* _About this exercise_
All records below must be retyped exactly.

[Given entries Boundary: Start]

(* ===== verification/GeneratorProgram.v ===== *)
(** * Generator programs: [core/src/consensus/block_generator.rs]

    A block carries one serialized CLVM program, the generator, whose output
    is the list of the block's spends.  The producer's side builds it from
    coin spends ([simple_solution_generator], plain, and
    [compressed_solution_generator_from_coin_spends], with back-references);
    the validator's side decodes it, runs it and collects the conditions
    ([execute_block_generator_result]), and the query side runs it to give the
    spends back ([coin_spend_from_generator], [run_simple_generator_spends]).

    [producer_length] says that the predicted size of a generator is its size,
    [producer_accepted] that the validator accepts what the producer builds,
    plain or compressed, with the conditions that the specification of
    [BlockGenerator] gives the spends, [producer_roundtrip] that the query side
    returns the spends, and [reveal_hashes_sound] that hashing puzzles through
    the shared-subtree cache changes nothing. *)
From Stdlib Require Import ZArith Lia.
From stdpp Require Import base list numbers option gmap sets.
From S2P Require Import Prelude Serialize ClvmNumber ClvmSexp Coin ClvmPath ClvmParser BackrefWriter ClvmView ClvmOps ClvmBls ClvmArena ClvmOutcome ClvmRuntime ClvmRefine ClvmEval PotIterations Conditions SpendConditions BlockConditions BlockGenerator.

Open Scope Z_scope.

(** ** Inputs *)
Record GeneratorReference := { ref_height : Z; ref_generator : list Z }.

Record BlockGeneratorInput := {
  transactions_generator : list Z;
  generator_refs : list GeneratorReference;
  constants : ConsensusConstants;
  input_height : Z;
  input_flags : BlockGeneratorFlags;
}.

(** [ROM_BOOTSTRAP_GENERATOR_HEX] of [generator_puzzles.rs]: the program that
    runs the puzzles of blocks before the hard fork. *)
Definition ROM_BOOTSTRAP_GENERATOR : list Z := to_be 737
  0xff02ffff01ff02ff0cffff04ff02ffff04ffff02ff05ffff04ff08ffff04ff13ff80808080ff80808080ffff04ffff01ffffff02ffff01ff05ffff02ff3effff04ff02ffff04ff05ff8080808080ffff04ffff01ffffff81ff7fff81df81bfffffff02ffff03ffff09ff0bffff01818080ffff01ff04ff80ffff04ff05ff808080ffff01ff02ffff03ffff0aff0bff1880ffff01ff02ff1affff04ff02ffff04ffff02ffff03ffff0aff0bff1c80ffff01ff02ffff03ffff0aff0bff1480ffff01ff0880ffff01ff04ffff0effff18ffff011fff0b80ffff0cff05ff80ffff01018080ffff04ffff0cff05ffff010180ff80808080ff0180ffff01ff04ffff18ffff013fff0b80ffff04ff05ff80808080ff0180ff80808080ffff01ff04ff0bffff04ff05ff80808080ff018080ff0180ff04ffff0cff15ff80ff0980ffff04ffff0cff15ff0980ff808080ffff04ffff04ff05ff1380ffff04ff2bff808080ffff02ff16ffff04ff02ffff04ff09ffff04ffff02ff3effff04ff02ffff04ff15ff80808080ff8080808080ff02ffff03ffff09ffff0cff05ff80ffff010180ff1080ffff01ff02ff2effff04ff02ffff04ffff02ff3effff04ff02ffff04ffff0cff05ffff010180ff80808080ff80808080ffff01ff02ff12ffff04ff02ffff04ffff0cff05ffff010180ffff04ffff0cff05ff80ffff010180ff808080808080ff0180ff018080ff04ffff02ff16ffff04ff02ffff04ff09ff80808080ff0d80ffff04ff09ffff04ffff02ff1effff04ff02ffff04ff15ff80808080ffff04ff2dffff04ffff02ff15ff5d80ff7d80808080ffff02ffff03ff05ffff01ff04ffff02ff0affff04ff02ffff04ff09ff80808080ffff02ff16ffff04ff02ffff04ff0dff8080808080ff8080ff0180ff02ffff03ffff07ff0580ffff01ff0bffff0102ffff02ff1effff04ff02ffff04ff09ff80808080ffff02ff1effff04ff02ffff04ff0dff8080808080ffff01ff0bffff0101ff058080ff0180ff018080.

[Given entries Boundary: End]

* _Completed task_
(* ===== verification/GeneratorProgram.v ===== *)
(** * Generator programs: [core/src/consensus/block_generator.rs]

    A block carries one serialized CLVM program, the generator, whose output
    is the list of the block's spends.  The producer's side builds it from
    coin spends ([simple_solution_generator], plain, and
    [compressed_solution_generator_from_coin_spends], with back-references);
    the validator's side decodes it, runs it and collects the conditions
    ([execute_block_generator_result]), and the query side runs it to give the
    spends back ([coin_spend_from_generator], [run_simple_generator_spends]).

    [producer_length] says that the predicted size of a generator is its size,
    [producer_accepted] that the validator accepts what the producer builds,
    plain or compressed, with the conditions that the specification of
    [BlockGenerator] gives the spends, [producer_roundtrip] that the query side
    returns the spends, and [reveal_hashes_sound] that hashing puzzles through
    the shared-subtree cache changes nothing. *)
From Stdlib Require Import ZArith Lia.
From stdpp Require Import base list numbers option gmap sets.
From S2P Require Import Prelude Serialize ClvmNumber ClvmSexp Coin ClvmPath ClvmParser BackrefWriter ClvmView ClvmOps ClvmBls ClvmArena ClvmOutcome ClvmRuntime ClvmRefine ClvmEval PotIterations Conditions SpendConditions BlockConditions BlockGenerator.

Open Scope Z_scope.

(** ** Inputs *)
Record GeneratorReference := { ref_height : Z; ref_generator : list Z }.

Record BlockGeneratorInput := {
  transactions_generator : list Z;
  generator_refs : list GeneratorReference;
  constants : ConsensusConstants;
  input_height : Z;
  input_flags : BlockGeneratorFlags;
}.

(** [ROM_BOOTSTRAP_GENERATOR_HEX] of [generator_puzzles.rs]: the program that
    runs the puzzles of blocks before the hard fork. *)
Definition ROM_BOOTSTRAP_GENERATOR : list Z := to_be 737
  0xff02ffff01ff02ff0cffff04ff02ffff04ffff02ff05ffff04ff08ffff04ff13ff80808080ff80808080ffff04ffff01ffffff02ffff01ff05ffff02ff3effff04ff02ffff04ff05ff8080808080ffff04ffff01ffffff81ff7fff81df81bfffffff02ffff03ffff09ff0bffff01818080ffff01ff04ff80ffff04ff05ff808080ffff01ff02ffff03ffff0aff0bff1880ffff01ff02ff1affff04ff02ffff04ffff02ffff03ffff0aff0bff1c80ffff01ff02ffff03ffff0aff0bff1480ffff01ff0880ffff01ff04ffff0effff18ffff011fff0b80ffff0cff05ff80ffff01018080ffff04ffff0cff05ffff010180ff80808080ff0180ffff01ff04ffff18ffff013fff0b80ffff04ff05ff80808080ff0180ff80808080ffff01ff04ff0bffff04ff05ff80808080ff018080ff0180ff04ffff0cff15ff80ff0980ffff04ffff0cff15ff0980ff808080ffff04ffff04ff05ff1380ffff04ff2bff808080ffff02ff16ffff04ff02ffff04ff09ffff04ffff02ff3effff04ff02ffff04ff15ff80808080ff8080808080ff02ffff03ffff09ffff0cff05ff80ffff010180ff1080ffff01ff02ff2effff04ff02ffff04ffff02ff3effff04ff02ffff04ffff0cff05ffff010180ff80808080ff80808080ffff01ff02ff12ffff04ff02ffff04ffff0cff05ffff010180ffff04ffff0cff05ff80ffff010180ff808080808080ff0180ff018080ff04ffff02ff16ffff04ff02ffff04ff09ff80808080ff0d80ffff04ff09ffff04ffff02ff1effff04ff02ffff04ff15ff80808080ffff04ff2dffff04ffff02ff15ff5d80ff7d80808080ffff02ffff03ff05ffff01ff04ffff02ff0affff04ff02ffff04ff09ff80808080ffff02ff16ffff04ff02ffff04ff0dff8080808080ff8080ff0180ff02ffff03ffff07ff0580ffff01ff0bffff0102ffff02ff1effff04ff02ffff04ff09ff80808080ffff02ff1effff04ff02ffff04ff0dff8080808080ffff01ff0bffff0101ff058080ff0180ff018080.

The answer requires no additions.